Кологривко, подходя, услышал эти негромкие сержантские вразумления. Варгин увидел его, отвернулся от перепачканного недовольного солдатика.
- Товарищ прапорщик, я сделал, что вы меня просили! - Он залез в карман и вытащил маленький ножичек, протянул Кологривко.

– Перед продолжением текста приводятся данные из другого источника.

Lemma apply_request_logs p req s resp s' :
  node_inv s → apply_request req s = (Ret resp, s') →
  logs p s (log_of req resp) s' ∧
  (∀ es, logged p s es → logs_safely s (log_of req resp) ∧
     ∀ id e, req = RAck id → resp ≠ RErr (wal_failed_msg e)).
Proof.
  intros Hi. destruct req; cbn [apply_request]; intros H; minv.
  - split; [by apply create_queue_logs|]. destruct x; split; by repeat constructor.
  - split; [by apply enqueue_logs|]. destruct x; split; by repeat constructor.
  - apply dequeue_logs with (p := p) in H0 as [? ?]. split; [done|].
    intros es L. split; by eauto.
  - destruct (ack_logs p _ _ _ _ H0) as [? Hn]. split; [done|]. intros es L.
    split; [destruct x; by repeat constructor|]. intros id e _ Hr. eapply (Hn es L e).
    destruct x; [done|]. by injection Hr as ->.
  - split; [by apply nack_logs|]. destruct x; split; by repeat constructor.
  - split; [by apply extend_visibility_logs|]. destruct x; split; by repeat constructor.
  - split; [by apply queue_batch_logs|]. destruct x; split; by repeat constructor.
  - apply dequeue_batch_logs with (p := p) in H0 as [? ?]. split; [done|].
    intros es L. split; by eauto.
  - split; [by apply ack_batch_logs|]. destruct x; split; by repeat constructor.
Qed.

(** ** The log determines the state *)

Definition a_empty : AState := mkAState ∅ ∅.

Definition durable (p : string) (s : Sys) : Prop :=
  ∃ es, logged p s es ∧ log_run_safe (we_op <$> es) a_empty ∧
        log_run (we_op <$> es) a_empty ≡ abs s.

Lemma log_of_short req resp : length (log_of req resp) ≤ 1.
Proof. destruct req, resp as [| |ts|]; cbn; try lia; try (destruct task; cbn; lia). destruct ts; cbn; lia. Qed.

Lemma safely_run s ops : length ops ≤ 1 → logs_safely s ops → log_run_safe ops (abs s).
Proof.
  destruct ops as [|op [|]]; cbn; [done| |lia]. intros _ Hs. split; [|done].
  by inversion_clear Hs.
Qed.

Lemma durable_request p req s resp s' :
  node_inv s → durable p s → apply_request req s = (Ret resp, s') → durable p s'.
Proof.
  intros Hi (es & L & Hsafe & Ha) H.
  destruct (apply_request_logs p _ _ _ _ Hi H) as [Hl Hs]. destruct (Hs es L) as [Hs' Hack].
  destruct (Hl es L) as (es' & L' & Hops). exists (es ++ es'). split; [done|].
  rewrite fmap_app, Hops, log_run_app, log_run_safe_app, Ha. split.
  - split; [done|]. apply safely_run; [apply log_of_short|done].
  - eapply spec_step_logged; [apply Hi| |done]. by apply apply_request_sim; [apply Hi|].
Qed.

Lemma durable_still p s s' : still s s' → abs s' = abs s → durable p s → durable p s'.
Proof.
  intros Hst Ha (es & L & H). exists es. rewrite Ha. split; [by eapply still_logged|done].
Qed.

Lemma durable_cleanup p timeout s r s' :
  node_inv s → durable p s → cleanup_expired_tasks timeout s = (Ret r, s') → durable p s'.
Proof.
  intros Hi Hd H. unfold cleanup_expired_tasks in H. minv.
  match goal with H : scan_expired_tasks _ _ = _ |- _ =>
    pose proof (scan_quiet _ _ _ _ H) as Hq; unfold scan_expired_tasks in H end.
  minv. destruct (duration_seconds _); minv.
  match goal with H : now s = (Ret _, ?s1) |- _ =>
    destruct (now_still s) as (n & h & Hn & Hst); rewrite Hn in H; injection H as <- <- end.
  match goal with H : iter_map _ _ = _ |- _ => apply iter_map_still in H as [Hst2 Ha2] end.
  match goal with H : nack_all _ _ ?s1 = (Ret _, ?s2) |- _ =>
    enough (node_inv s2 ∧ durable p s2) as [_ ?] by done;
    eapply (nack_all_ind (λ s, node_inv s ∧ durable p s)); [| |exact H] end.
  - intros id s1 r1 s2 [Hi1 Hd1] Hn1. split; [by eapply node_inv_nack|].
    eapply durable_request; [exact Hi1|done|]. by apply nack_as_request.
  - split; [by eapply quiet_node_inv|]. apply (durable_still p s); [by etrans|by rewrite Ha2|done].
Qed.

(** ** The restart *)

Lemma entry_lines_text es ls :
  entry_lines es ls →
  Forall (λ l, has_char (Ascii.ascii_of_nat 10) l = false ∧
               has_char (Ascii.ascii_of_nat 13) l = false ∧ valid_utf8 l = true) ls.
Proof.
  induction 1 as [|e l es ls Hl _ IH]; constructor; [|done].
  destruct (wal_codec_line e l Hl) as (? & ? & _ & ?). done.
Qed.

(** What [replay] returns when the file is absent or holds the lines [ls]. *)
Definition stored (p : string) (h : Host) (ls : list string) (tail : string) : Prop :=
  content p h = Some (unlines ls tail) ∨ content p h = None ∧ ls = [] ∧ tail = "".

Lemma replay_stored p h ls tail :
  Forall (λ l, has_char (Ascii.ascii_of_nat 10) l = false ∧
               has_char (Ascii.ascii_of_nat 13) l = false ∧ valid_utf8 l = true) (ls ++ [tail]) →
  stored p h ls tail →
  ∃ h', replay p h =
      (Ret (replay_loop (Ok <$> (ls ++ if bool_decide (tail = "") then [] else [tail])) []), h') ∧
    (∀ q, content q h' = content q h) ∧ issued h' = issued h.
Proof.
  intros Hls Hst. unfold replay. pose proof (open_lines_issued p h) as Hi.
  pose proof (λ q, open_lines_content p h q) as Hc.
  destruct Hst as [Hc0|(Hc0 & -> & ->)].
  - destruct (open_lines_reliable p h _ Hc0) as [rs Hrs].
    destruct (open_lines_ok p h rs Hrs) as (c & Hc1 & ->).
    rewrite Hc0 in Hc1. injection Hc1 as <-. unfold unlines in Hrs.
    rewrite lines_of_lines in Hrs by done. destruct (open_lines p h) as [r h']. cbn in *. subst r.
    by exists h'.
  - destruct (open_lines_absent p h Hc0) as [e He]. destruct (open_lines p h) as [r h'].
    cbn in *. subst r. by exists h'.
Qed.
(* ===== verification/RaftModels.v ===== *)
(** * Concrete instances of the interfaces of [RaftLog.v] and [Replica.v]

    An ordered map as the database, numbers as votes and leaders, lists of node
    ids as memberships, and a text codec. *)

From stdpp Require Import prelude base gmap strings list fin_maps sorting.
From Stdlib Require Import ZArith Lia Strings.Byte.
From S2P Require Import Prelude Types Bytes Models RaftLog Replica.
Set Warnings "-clear-no-such-hyp".

#[export] Instance sim_raft : RaftTypes := {
  LeaderId := Z;
  Vote := Z * Z;
  Membership := list Z;
  membership_default := [] }.

(** ** The codec *)

#[export] Program Instance ClientRequest_countable : Countable ClientRequest :=
  inj_countable'
    (λ r, match r with
     | RCreateQueue n => inl (inl (inl n))
     | REnqueue q d => inl (inl (inr (q, d)))
     | RDequeue q => inl (inr (inl q))
     | RAck i => inl (inr (inr i))
     | RNack i => inr (inl (inl i))
     | RExtendVisibility i d => inr (inl (inr (i, d)))
     | REnqueueBatch q ds => inr (inr (inl (q, ds)))
     | RDequeueBatch q n => inr (inr (inr (inl (q, n))))
     | RAckBatch ids => inr (inr (inr (inr ids)))
     end)
    (λ c, match c with
     | inl (inl (inl n)) => RCreateQueue n
     | inl (inl (inr (q, d))) => REnqueue q d
     | inl (inr (inl q)) => RDequeue q
     | inl (inr (inr i)) => RAck i
     | inr (inl (inl i)) => RNack i
     | inr (inl (inr (i, d))) => RExtendVisibility i d
     | inr (inr (inl (q, ds))) => REnqueueBatch q ds
     | inr (inr (inr (inl (q, n)))) => RDequeueBatch q n
     | inr (inr (inr (inr ids))) => RAckBatch ids
     end) _.
Next Obligation. by intros []. Qed.

(** An entry as a tuple the generic encoding applies to. *)
Definition entry_tuple (e : Entry) : Z * Z * option (ClientRequest + list Z) :=
  (leader_id (log_id e), index (log_id e),
   match payload e with
   | Blank => None
   | Normal r => Some (inl r)
   | MembershipChange m => Some (inr m)
   end).
Definition tuple_entry (p : Z * Z * option (ClientRequest + list Z)) : Entry :=
  mkEntry (mkLogId p.1.1 p.1.2)
    (match p.2 with None => Blank | Some (inl r) => Normal r | Some (inr m) => MembershipChange m end).

Definition text_of {A} `{Countable A} (a : A) : bytes := as_bytes (bits (encode a)).
Definition of_text {A} `{Countable A} (b : bytes) : Result A string :=
  match unbits (String.string_of_list_byte b) ≫= decode with
  | Some a => Ok a
  | None => Err "expected value"
  end.

Lemma of_text_of {A} `{Countable A} (a : A) : of_text (text_of a) = Ok a.
Proof.
  unfold of_text, text_of, as_bytes. rewrite String.string_of_list_byte_of_string, unbits_bits.
  cbn. by rewrite decode_encode.
Qed.

#[export] Instance sim_raft_codec : RaftCodec := {
  entry_to_vec e := Ok (text_of (entry_tuple e));
  entry_from_slice b := match of_text b with Ok p => Ok (tuple_entry p) | Err e => Err e end;
  vote_to_vec v := Ok (text_of (A := Z * Z) v);
  vote_from_slice b := of_text (A := Z * Z) b;
  log_id_to_vec l := Ok (text_of (A := Z * Z) (leader_id l, index l)) }.

#[export] Instance sim_raft_codec_laws : RaftCodecLaws.
Proof.
  split.
  - intros e. by eexists.
  - intros [[l i] p] v [= <-]. cbn. rewrite of_text_of. by destruct p.
  - intros v. by eexists.
  - intros v b [= <-]. apply of_text_of.
  - intros l. by eexists.
Qed.

(** ** The database *)

Definition pair_le (a b : bytes * bytes) : Prop := bytes_le a.1 b.1.
#[export] Instance pair_le_dec a b : Decision (pair_le a b).
Proof. unfold pair_le. apply _. Defined.
#[export] Instance pair_le_trans : Transitive pair_le.
Proof. intros a b c. apply bytes_le_trans. Qed.
#[export] Instance pair_le_total : Total pair_le.
Proof. intros a b. apply (total bytes_le). Qed.

Definition sorted_pairs (m : gmap bytes bytes) : list (bytes * bytes) :=
  merge_sort pair_le (map_to_list m).

Definition sim_tree (db : gmap string (gmap bytes bytes)) (t : string) : gmap bytes bytes :=
  default ∅ (db !! t).

#[export] Instance sim_sled : Sled := {
  Db := gmap string (gmap bytes bytes);
  sled_open_tree t db := (Ok tt, db);
  sled_insert t k v db := (Ok tt, <[t := <[k := v]> (sim_tree db t)]> db);
  sled_get t k db := (Ok (sim_tree db t !! k), db);
  sled_last t db := (Ok (last (sorted_pairs (sim_tree db t))), db);
  sled_range_from t k db := Ok <$> sorted_pairs (filter (λ kv, bytes_le k kv.1) (sim_tree db t));
  sled_range_to t k db := Ok <$> sorted_pairs (filter (λ kv, bytes_le kv.1 k) (sim_tree db t));
  sled_remove_batch t ks db :=
    (Ok tt, <[t := filter (λ kv, kv.1 ∉ ks) (sim_tree db t)]> db);
  sled_flush db := (Ok tt, db) }.

Lemma sorted_pairs_elem m k v : (k, v) ∈ sorted_pairs m ↔ m !! k = Some v.
Proof. unfold sorted_pairs. by rewrite merge_sort_Permutation, elem_of_map_to_list. Qed.

Lemma sorted_pairs_keys m : StronglySorted bytes_le (sorted_pairs m).*1 ∧ NoDup (sorted_pairs m).*1.
Proof.
  split; [|unfold sorted_pairs; rewrite merge_sort_Permutation; apply NoDup_fst_map_to_list].
  assert (StronglySorted pair_le (sorted_pairs m)) as H by apply (StronglySorted_merge_sort pair_le).
  induction H as [|p l _ IH Hp]; cbn; constructor; [done|]. by apply Forall_fmap.
Qed.

Lemma sorted_last (l : list (bytes * bytes)) p :
  StronglySorted bytes_le l.*1 → last l = Some p → p ∈ l ∧ ∀ q, q ∈ l → bytes_le q.1 p.1.
Proof.
  intros Hs Hl. apply last_Some in Hl as [l' ->]. split; [set_solver|].
  intros q [Hq|Hq]%elem_of_app.
  - rewrite fmap_app in Hs. clear -Hs Hq. induction l' as [|x l' IH]; [by apply not_elem_of_nil in Hq|].
    cbn in Hs. inversion_clear Hs as [|? ? Hs' Hx]. apply elem_of_cons in Hq as [->|Hq]; [|by apply IH].
    apply Forall_app in Hx as [_ Hx]. by inversion Hx.
  - apply list_elem_of_singleton in Hq as ->. by destruct (total bytes_le p.1 p.1).
Qed.

#[export] Program Instance sim_sled_laws : SledLaws := {| tree := sim_tree |}.
Next Obligation. intros t db. by exists db. Qed.
Next Obligation.
  intros t k v db. eexists. split; [done|]. intros t'. unfold sim_tree at 1.
  rewrite lookup_insert. by repeat case_decide; subst.
Qed.
Next Obligation. intros t k db. by exists db. Qed.
Next Obligation.
  intros t db. exists (last (sorted_pairs (sim_tree db t))), db. split_and!; [done|done|].
  destruct (last (sorted_pairs (sim_tree db t))) as [[k v]|] eqn:Hl.
  - apply sorted_last in Hl as [Hin Hmax]; [|apply sorted_pairs_keys].
    split; [by apply sorted_pairs_elem|]. intros k' [v' Hk']. apply (Hmax (k', v')).
    by apply sorted_pairs_elem.
  - apply last_None in Hl. apply map_eq. intros k. rewrite lookup_empty.
    apply eq_None_not_Some. intros [v Hv%sorted_pairs_elem]. rewrite Hl in Hv.
    by apply not_elem_of_nil in Hv.
Qed.
Next Obligation.
  intros t k db. eexists. split; [done|]. split_and!; [apply sorted_pairs_keys..|].
  intros k' v. by rewrite sorted_pairs_elem, map_lookup_filter_Some.
Qed.
Next Obligation.
  intros t k db. eexists. split; [done|].
  intros k' v. by rewrite sorted_pairs_elem, map_lookup_filter_Some.
Qed.
Next Obligation.
  intros t ks db. eexists. split; [done|]. intros t'. unfold sim_tree at 1.
  rewrite lookup_insert. by repeat case_decide; subst.
Qed.
Next Obligation. intros db. by exists db. Qed.

(** ** The snapshot codec *)

#[export] Program Instance QueueItem_countable : Countable QueueItem :=
  inj_countable' (λ i, (qi_data i, qi_attempts i)) (λ p, mkQueueItem p.1 p.2) _.
Next Obligation. by intros []. Qed.
#[export] Program Instance InFlightTask_countable : Countable InFlightTask :=
  inj_countable' (λ t, (t_id t, t_data t, t_consumed_at t, t_queue_name t, t_attempts t))
    (λ p, mkTask p.1.1.1.1 p.1.1.1.2 p.1.1.2 p.1.2 p.2) _.
Next Obligation. by intros []. Qed.

#[export] Instance sim_snapshot_codec : SnapshotCodec := {
  snapshot_to_vec d := Ok (text_of (map_to_list d.1, map_to_list d.2));
  snapshot_from_slice b :=
    match of_text (A := list (string * list QueueItem) * list (string * InFlightTask)) b with
    | Ok p => Ok (list_to_map p.1, list_to_map p.2)
    | Err e => Err e
    end }.

#[export] Instance sim_snapshot_codec_laws : SnapshotCodecLaws.
Proof.
  split; [by eexists|]. intros [qs ts] b [= <-]. cbn. rewrite of_text_of. cbn.
  by rewrite !list_to_map_to_list.
Qed.
(** ** The cleanup task *)

Lemma raft_nack_all_leader ids : ∀ s raft n,
  leading raft →
  ∃ raft' s' m, raft_nack_all ids (mkNode s (Some raft)) = (Ret tt, mkNode s' (Some raft')) ∧
    nack_all ids n s = (Ret m, s').
Proof.
  induction ids as [|id ids IH]; intros s raft n Hl; [by eexists _, _, _|].
  destruct (returns_nack id s) as (r & s1 & Hn).
  destruct (leader_writes (RNack id) raft s (unit_response r) s1 Hl (nack_as_request _ _ _ _ Hn))
    as (raft1 & Hw & Hl1).
  destruct (IH s1 raft1 (match r with Ok _ => n + 1 | Err _ => n end)%Z Hl1) as (raft2 & s2 & m & H1 & H2).
  exists raft2, s2, m. split.
  - cbn [raft_nack_all]. rewrite bind_gets. cbn [n_raft].
    erewrite bind_step by (unfold on_raft; cbn [n_sys]; rewrite Hw; reflexivity). exact H1.
  - cbn [nack_all]. by erewrite bind_step by exact Hn.
Qed.

(** C40. The cleanup of a cluster is the leader's: a tick on the leader, which
    proposes a [Nack] for each expired task, leaves its storage as the direct
    cleanup of a standalone node would; a tick on any other node does nothing. *)
Theorem cleanup_tick_modes timeout s raft n' :
  (leading raft → cleanup_tick timeout (mkNode s None) = (Ret tt, n') →
   ∃ raft', cleanup_tick timeout (mkNode s (Some raft)) = (Ret tt, mkNode (n_sys n') (Some raft'))) ∧
  (is_leader raft = false →
   cleanup_tick timeout (mkNode s (Some raft)) = (Ret tt, mkNode s (Some raft))).
Proof.
  unfold cleanup_tick. rewrite !bind_gets. cbn [n_raft]. split; [|by intros ->].
  intros Hl H. rewrite leading_state by done.
  apply bind_Ret_inv in H as (r & n1 & H & Hr). apply mret_Ret_inv in Hr as [_ ->].
  unfold on_storage in H |- *. cbn [n_sys n_raft] in *. unfold cleanup_expired_tasks in H.
  unfold mbind at 1, M_bind at 1 in H. unfold mbind at 1, M_bind at 1. cbn [n_sys].
  destruct (scan_expired_tasks timeout s) as [[ids|msg] s1]; [|done].
  destruct (raft_nack_all_leader ids s1 raft 0 Hl) as (raft' & s2 & m & H1 & H2).
  erewrite bind_step in H by exact H2. injection H as <- <-. by exists raft'.
Qed.

(** Settings that start-up accepts kill the cleanup: with an interval of zero
    seconds the task panics before its first tick; with a timeout chrono cannot
    represent, more than [i64::MAX / 1000] seconds and less than the values that
    wrap to a small negative number, its first tick panics.  The task never runs
    again, and the storage keeps its queues and tasks. *)
Theorem cleanup_task_dies `{CL : !ChronoLaws} interval timeout events s :
  interval = 0%Z ∨ (i64_max / 1000 < timeout < u64_modulus - i64_max / 1000)%Z →
  ∃ msg n', spawned_cleanup interval timeout (Tick :: events) (mkNode s None) = (Panic msg, n') ∧
    abs (n_sys n') = abs s.
Proof.
  unfold spawned_cleanup. destruct (Z.eqb_spec interval 0) as [|Hi]; [by eexists _, _|].
  intros [?|Ht]; [done|]. exists "TimeDelta::seconds out of bounds"%string. cbn [cleanup_task]. unfold cleanup_tick, on_storage, cleanup_expired_tasks, scan_expired_tasks.
  unfold mbind, M_bind, gets. cbn [n_raft n_sys].
  destruct (now_returns s) as (n & s1 & Hn & Hq). rewrite Hn.
  assert (i64_max / 1000 = 9223372036854775)%Z as Hm by reflexivity.
  rewrite duration_seconds_out_of_range.
  - eexists. split; [done|]. apply Hq.
  - unfold u64_as_i64, u64_modulus in *. destruct (Z.ltb_spec timeout (2 ^ 63)); lia.
Qed.
End api.

(** ** Batch formats *)

(** What serde_json and rmp_serde document of the values the theorems use: JSON
    text reads back, for the values without floating-point numbers (those need
    serde_json's [float_roundtrip]) and within its recursion limit; MessagePack writes a number below 128 as that one byte; JSON
    reads one digit as its number and no lone bracket at all. *)
Class SerdeLaws `{SD : !Serde} := {
  number : Z → Value;
  number_inj m n : number m = number n → m = n;
  exact_value : Value → Prop;
  json_roundtrip v b : exact_value v → json_to_vec v = Ok b → json_from_slice b = Ok v;
  rmp_small n : (0 ≤ n < 128)%Z → rmp_to_vec (number n) = Ok [byte_of n];
  json_digit n : (0 ≤ n < 10)%Z → json_from_slice [byte_of (48 + n)] = Ok (number n);
  json_bracket n : n = 123%Z ∨ n = 91%Z → ∃ e, json_from_slice [byte_of n] = Err e }.

Section batches.
Context `{RT : !Runtime} `{CH : !Chrono} `{CD : !WalCodec} `{UL : !UuidLaws} `{DL : !DashLaws}.
Context `{SD : !Serde} `{HC : !HttpCrates} `{RA : !RaftApi} `{SLw : !SerdeLaws}.

(** Posting a batch to an empty queue and reading as many messages back. *)
Lemma batch_session st s name ct body values items accept :
  reachable s → persistent s = false → attempts_below s → queues (store s) !! name = Some [] →
  validate_queue_name name = Ok tt → batch_body ct body = Ok values → encoded ct values items →
  (Z.of_nat (length items) * size_of_QueueItem ≤ isize_max)%Z →
  ∃ n1 n2 tasks, handle st (PostBatch name ct body) (mkNode s None) = (Ret (code OK), n1) ∧
    (∀ resp, batch_response accept (Ok tasks) n2 = (Ret resp, n2) →
       handle st (GetBatch name (Some (Z.of_nat (length items))) accept) n1 = (Ret resp, n2)) ∧
    t_data <$> tasks = items ∧ (∀ resp, fixed (batch_response accept resp)).
Proof.
  intros Hr Hp Hb Hq Hv Hbody Henc Hlen.
  destruct (queue_batch_spec name items [] s (reachable_inv _ Hr) Hp Hq) as (s1 & H1 & Hi1 & Hp1 & Ha1).
  assert (queues (store s1) !! name = Some (new_items items)) as Hq1.
  { change (queues (store s1)) with (a_queues (abs s1)). rewrite Ha1. cbn. by rewrite lookup_insert_eq. }
  destruct (dequeue_batch_spec name (Z.of_nat (length items)) (new_items items) s1)
    as (tasks & s2 & H2 & Hd & _); [done|done| |done|done|].
  { intros n l item Hl Hin. change (queues (store s1)) with (a_queues (abs s1)) in Hl.
    rewrite Ha1 in Hl. cbn in Hl. apply lookup_insert_Some in Hl as [[<- <-]|[_ Hl]]; [|by eapply Hb].
    apply list_elem_of_fmap in Hin as (d & -> & _). unfold u32_modulus. cbn. lia. }
  rewrite Nat2Z.id, take_ge in Hd by (unfold new_items; by rewrite length_fmap).
  exists (mkNode s1 None), (mkNode s2 None), tasks. split_and!.
  - rewrite (handle_standalone st _ _ _ _ (C_batch st name ct body values items Hv Hbody Henc)) by done.
    unfold on_storage, mbind, M_bind. cbn [n_sys apply_request n_raft]. unfold mbind, M_bind. by rewrite H1.
  - intros resp Hresp.
    rewrite (handle_standalone st _ _ _ _ (C_dequeue_batch st name (Some (Z.of_nat (length items))) accept Hv)) by done.
    unfold on_storage, mbind, M_bind. cbn [n_sys apply_request n_raft default Datatypes.id].
    unfold mbind, M_bind. rewrite H2. exact Hresp.
  - clear -Hd. revert tasks Hd. induction items as [|d items IH]; intros tasks Hd;
      inversion_clear Hd as [|? t ? ts (Hdata & _) Hds]; [done|].
    rewrite fmap_cons, Hdata. f_equal. by apply IH.
  - intros [tasks'|e]; unfold batch_response; [|by eexists].
    case_bool_decide; [|by eexists]. destruct (rmp_items_to_vec _); by eexists.
Qed.

Lemma encoded_length ct values items : encoded ct values items → length values = length items.
Proof. apply Forall2_length. Qed.

Lemma batch_items_values decode tasks :
  (batch_items decode tasks).*2 = decode <$> (t_data <$> tasks).
Proof. unfold batch_items. by rewrite <- !list_fmap_compose. Qed.

(** C39. JSON batches survive: the values of a JSON batch without floating-point
    numbers posted to an empty queue are the messages a JSON batch of that size
    returns, in order. *)
Theorem json_batch_roundtrip st s name ct body values items accept :
  reachable s → persistent s = false → attempts_below s → queues (store s) !! name = Some [] →
  validate_queue_name name = Ok tt →
  media_type ct ≠ "application/msgpack"%string → media_type accept ≠ "application/msgpack"%string →
  json_values_from_slice body = Ok values → Forall2 (λ v b, json_to_vec v = Ok b) values items →
  Forall exact_value values →
  (Z.of_nat (length items) * size_of_QueueItem ≤ isize_max)%Z →
  ∃ n1 n2 reply, handle st (PostBatch name ct body) (mkNode s None) = (Ret (code OK), n1) ∧
    handle st (GetBatch name (Some (Z.of_nat (length items))) accept) n1
      = (Ret (mkResponse OK [] (BItems reply)), n2) ∧ reply.*2 = values.
Proof.
  intros Hr Hp Hb Hq Hv Hct Hacc Hvals Hitems Hexact Hlen.
  destruct (batch_session st s name ct body values items accept) as (n1 & n2 & tasks & H1 & H2 & Hd & _);
    try done; [by unfold batch_body; rewrite bool_decide_false|
               by unfold encoded, batch_encoder; rewrite bool_decide_false|].
  exists n1, n2, (batch_items json_message tasks). split_and!; [done| |].
  - apply H2. unfold batch_response. by rewrite bool_decide_false.
  - rewrite batch_items_values, Hd. clear -Hitems Hexact SLw.
    induction Hitems as [|v b values items Hv _ IH]; [done|]. inversion_clear Hexact as [|? ? Hx Hxs].
    rewrite fmap_cons, IH by done. f_equal. unfold json_message. by rewrite (json_roundtrip _ _ Hx Hv).
Qed.

(** MessagePack numbers are misread: the number 123 posted in a MessagePack
    batch is returned as null by a MessagePack batch, because its encoding starts
    with the byte the handler takes for JSON; and 49 posted the same way is
    returned as 1 by a JSON batch, because its encoding reads as the digit. *)
Theorem msgpack_numbers_misread st s name ct accept :
  reachable s → persistent s = false → attempts_below s → queues (store s) !! name = Some [] →
  validate_queue_name name = Ok tt → media_type ct = "application/msgpack"%string →
  (∀ body reply, media_type accept = "application/msgpack"%string →
     rmp_values_from_slice body = Ok [number 123] →
     (∀ id, rmp_items_to_vec [(id, Null)] = Ok (reply id)) →
     ∃ n1 n2 id, handle st (PostBatch name ct body) (mkNode s None) = (Ret (code OK), n1) ∧
       handle st (GetBatch name (Some 1%Z) accept) n1 =
         (Ret (mkResponse OK [("content-type"%string, "application/msgpack"%string)] (BRaw (reply id))), n2)) ∧
  (∀ body, media_type accept ≠ "application/msgpack"%string →
     rmp_values_from_slice body = Ok [number 49] →
     ∃ n1 n2 id, handle st (PostBatch name ct body) (mkNode s None) = (Ret (code OK), n1) ∧
       handle st (GetBatch name (Some 1%Z) accept) n1 =
         (Ret (mkResponse OK [] (BItems [(id, number 1)])), n2)) ∧
  number 1 ≠ number 49.
Proof.
  intros Hr Hp Hb Hq Hv Hct.
  assert (∀ n, (0 ≤ n < 128)%Z → encoded ct [number n] [[byte_of n]]) as Henc.
  { intros n Hn. unfold encoded, batch_encoder. rewrite bool_decide_true by done.
    constructor; [by apply rmp_small|done]. }
  split_and!; [| |by intros ?%number_inj].
  - intros body reply Hacc Hbody Hrep.
    destruct (batch_session st s name ct body [number 123] [[byte_of 123]] accept)
      as (n1 & n2 & tasks & H1 & H2 & Hd & _); try done;
      [by unfold batch_body; rewrite bool_decide_true|by apply Henc|].
    destruct tasks as [|t [|]]; try done. injection Hd as Hd.
    exists n1, n2, (t_id t). split; [done|]. apply H2. unfold batch_response. rewrite bool_decide_true by done.
    unfold batch_items. cbn [fmap list_fmap]. rewrite Hd.
    assert (msgpack_message [byte_of 123] = Null) as ->.
    { unfold msgpack_message. rewrite byte_val_of by lia. cbn.
      destruct (json_bracket 123) as [e He]; [by left|]. change (byte_of 123) with Byte.x7b in He.
      by rewrite He. }
    by rewrite Hrep.
  - intros body Hacc Hbody.
    destruct (batch_session st s name ct body [number 49] [[byte_of 49]] accept)
      as (n1 & n2 & tasks & H1 & H2 & Hd & _); try done;
      [by unfold batch_body; rewrite bool_decide_true|by apply Henc|].
    destruct tasks as [|t [|]]; try done. injection Hd as Hd.
    exists n1, n2, (t_id t). split; [done|]. apply H2. unfold batch_response. rewrite bool_decide_false by done.
    unfold batch_items. cbn [fmap list_fmap]. rewrite Hd. unfold json_message.
    by rewrite (json_digit 1) by lia.
Qed.
End batches.

(** ** Examples *)

#[local] Existing Instance ex_runtime.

Этот ножичек, давнишний подарок, был дорог Кологривко как память об исчезнувшем времени, о детдомовском друге, след которого потерялся. Этим ножичком друг вырезал узорные сосновые тросточки, покрывая сочную, смоляную кору узорными квадратами и спиралями. Делал дудки из полых, хрустких стеблей.
Здесь, в Афганистане, жгучее солнце иссушило до ветхости деревянную рукоятку, а едкий пот ладоней растворил и разрушил деревянные волокна. Рукоятка осыпалась, обнажился железный стержень. Кологривко отдал ножичек в ремонт сержанту, известному своим умением.
Ножичек был поточен. Лезвие натерто до блеска. Рукоятка была набрана из тонких пластмассовых пластин, добытых здесь в глиняной и песчаной стране, среди металлического лома сгоревших вертолетов и танков, подбитых душманских "тойот". Ручка завершалась искусно вырезанной головкой, усатой, бородатой, в чалме, с черно-золотистыми искрами солнца. Прапорщик, принимая ножик, восхитился искусством мастера, любовной, от души, от сердца, работой. Теперь в этом ножичке будет память о двух не знавших друг друга людях, о двух несоединимых временах.
- Я вас хотел спросить, товарищ прапорщик! - Варгин видел, что Кологривко растроган, изделие ему нравится. Избавлял его от слов благодарности. - Я вот тут газетки читаю, и все статейки попадаются про нас, "афганцев". Все о нас кто-то заботится, от кого-то нас защищает. Тут один такой - забыл его фамилию, на насекомое похожа - пишет, что мы-де бедные, несчастные, мы-де глупые и обманутые и нас, когда вернемся, в ватку надо всех положить и нянчить, пока не выздоровеем, не станем нормальными. А до этого нас к людям лучше не выпускать, потому что у нас мозги испорчены и все мы вроде бы сумасшедшие и опасные! Вот я и думаю, товарищ прапорщик, может, и вправду мы в "чайников" здесь превратились и нас, когда мы в Союз вернемся, надо в какую-нибудь колонию посадить, перевоспитывать, чтобы стали неопасные и нами детей не пугали! Как вы думаете, товарищ прапорщик?
- Дожить надо до Союза, а там разберемся! - рассеянно ответил Кологривко, рассматривая точеную рукоять, где в пластмассовой усатой головке мерцали злые искорки солнца. - Дойти, говорю, до Союза надо!